BEGIN RECORDS FOR PROCESSING
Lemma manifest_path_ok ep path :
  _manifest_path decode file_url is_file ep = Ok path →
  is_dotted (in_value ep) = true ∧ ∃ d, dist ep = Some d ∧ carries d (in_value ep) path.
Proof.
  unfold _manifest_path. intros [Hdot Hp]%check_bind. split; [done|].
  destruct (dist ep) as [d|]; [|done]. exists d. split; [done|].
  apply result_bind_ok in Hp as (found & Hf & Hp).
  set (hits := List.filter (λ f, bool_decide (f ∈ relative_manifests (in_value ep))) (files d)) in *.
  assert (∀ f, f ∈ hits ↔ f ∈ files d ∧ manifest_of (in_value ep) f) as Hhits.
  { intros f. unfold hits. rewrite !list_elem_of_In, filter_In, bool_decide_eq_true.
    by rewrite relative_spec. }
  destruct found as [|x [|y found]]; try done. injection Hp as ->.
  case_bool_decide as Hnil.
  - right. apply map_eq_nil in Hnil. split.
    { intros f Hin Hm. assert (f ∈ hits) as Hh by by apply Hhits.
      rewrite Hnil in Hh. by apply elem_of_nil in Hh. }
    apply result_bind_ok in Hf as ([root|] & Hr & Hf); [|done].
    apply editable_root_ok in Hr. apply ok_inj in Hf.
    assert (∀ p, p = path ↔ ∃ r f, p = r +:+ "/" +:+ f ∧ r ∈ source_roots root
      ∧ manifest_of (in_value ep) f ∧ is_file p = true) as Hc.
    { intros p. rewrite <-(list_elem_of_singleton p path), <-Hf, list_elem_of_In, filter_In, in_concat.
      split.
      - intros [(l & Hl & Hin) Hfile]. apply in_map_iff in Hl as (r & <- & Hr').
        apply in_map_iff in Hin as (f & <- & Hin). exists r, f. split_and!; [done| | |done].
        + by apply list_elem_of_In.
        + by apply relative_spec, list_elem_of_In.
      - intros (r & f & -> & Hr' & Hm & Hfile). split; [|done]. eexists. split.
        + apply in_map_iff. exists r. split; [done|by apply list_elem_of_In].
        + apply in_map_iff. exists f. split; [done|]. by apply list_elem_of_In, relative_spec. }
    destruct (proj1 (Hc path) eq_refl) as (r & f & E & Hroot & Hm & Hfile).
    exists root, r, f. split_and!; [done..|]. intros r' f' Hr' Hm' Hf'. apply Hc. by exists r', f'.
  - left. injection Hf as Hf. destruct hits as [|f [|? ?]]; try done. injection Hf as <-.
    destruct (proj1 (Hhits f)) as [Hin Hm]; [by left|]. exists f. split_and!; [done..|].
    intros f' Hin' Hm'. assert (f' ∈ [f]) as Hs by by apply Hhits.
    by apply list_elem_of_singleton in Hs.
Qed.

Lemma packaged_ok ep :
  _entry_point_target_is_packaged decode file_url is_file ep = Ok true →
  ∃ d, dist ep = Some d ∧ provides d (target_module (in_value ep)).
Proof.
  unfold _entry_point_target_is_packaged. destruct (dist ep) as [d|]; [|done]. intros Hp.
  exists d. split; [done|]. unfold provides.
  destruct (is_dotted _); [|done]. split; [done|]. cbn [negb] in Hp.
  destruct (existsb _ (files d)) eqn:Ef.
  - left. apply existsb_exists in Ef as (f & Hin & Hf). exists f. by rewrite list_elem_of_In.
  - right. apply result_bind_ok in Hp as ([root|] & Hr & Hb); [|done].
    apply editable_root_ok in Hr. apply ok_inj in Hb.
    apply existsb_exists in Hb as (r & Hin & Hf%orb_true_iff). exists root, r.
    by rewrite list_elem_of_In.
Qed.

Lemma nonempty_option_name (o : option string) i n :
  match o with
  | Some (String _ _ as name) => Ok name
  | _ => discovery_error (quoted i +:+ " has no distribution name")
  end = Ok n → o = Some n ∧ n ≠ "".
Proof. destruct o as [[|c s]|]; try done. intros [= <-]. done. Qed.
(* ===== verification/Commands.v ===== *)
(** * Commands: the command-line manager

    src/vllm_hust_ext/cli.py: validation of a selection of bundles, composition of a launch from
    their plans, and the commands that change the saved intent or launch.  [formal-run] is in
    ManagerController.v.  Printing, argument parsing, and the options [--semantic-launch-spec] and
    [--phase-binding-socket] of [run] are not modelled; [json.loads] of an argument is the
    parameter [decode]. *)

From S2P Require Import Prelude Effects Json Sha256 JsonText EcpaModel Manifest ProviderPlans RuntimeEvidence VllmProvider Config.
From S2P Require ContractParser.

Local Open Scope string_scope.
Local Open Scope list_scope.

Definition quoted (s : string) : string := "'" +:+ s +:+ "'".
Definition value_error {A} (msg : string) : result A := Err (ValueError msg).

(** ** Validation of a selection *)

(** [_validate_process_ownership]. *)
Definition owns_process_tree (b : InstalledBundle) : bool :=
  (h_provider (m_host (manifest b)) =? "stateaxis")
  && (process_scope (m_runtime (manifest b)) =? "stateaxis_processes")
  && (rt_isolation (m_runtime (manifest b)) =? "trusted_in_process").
END RECORDS FOR PROCESSING
DIRECTIONS FOR THIS TASK>
Every line above from the line with "name) => Ok name" to the line with "parameter [decode]. *)", inclusive, must be returned exactly; no other line belongs in the reply.

WORKED SOLUTION>
  | Some (String _ _ as name) => Ok name
  | _ => discovery_error (quoted i +:+ " has no distribution name")
  end = Ok n → o = Some n ∧ n ≠ "".
Proof. destruct o as [[|c s]|]; try done. intros [= <-]. done. Qed.
(* ===== verification/Commands.v ===== *)
(** * Commands: the command-line manager

    src/vllm_hust_ext/cli.py: validation of a selection of bundles, composition of a launch from
    their plans, and the commands that change the saved intent or launch.  [formal-run] is in
    ManagerController.v.  Printing, argument parsing, and the options [--semantic-launch-spec] and
    [--phase-binding-socket] of [run] are not modelled; [json.loads] of an argument is the
    parameter [decode]. *)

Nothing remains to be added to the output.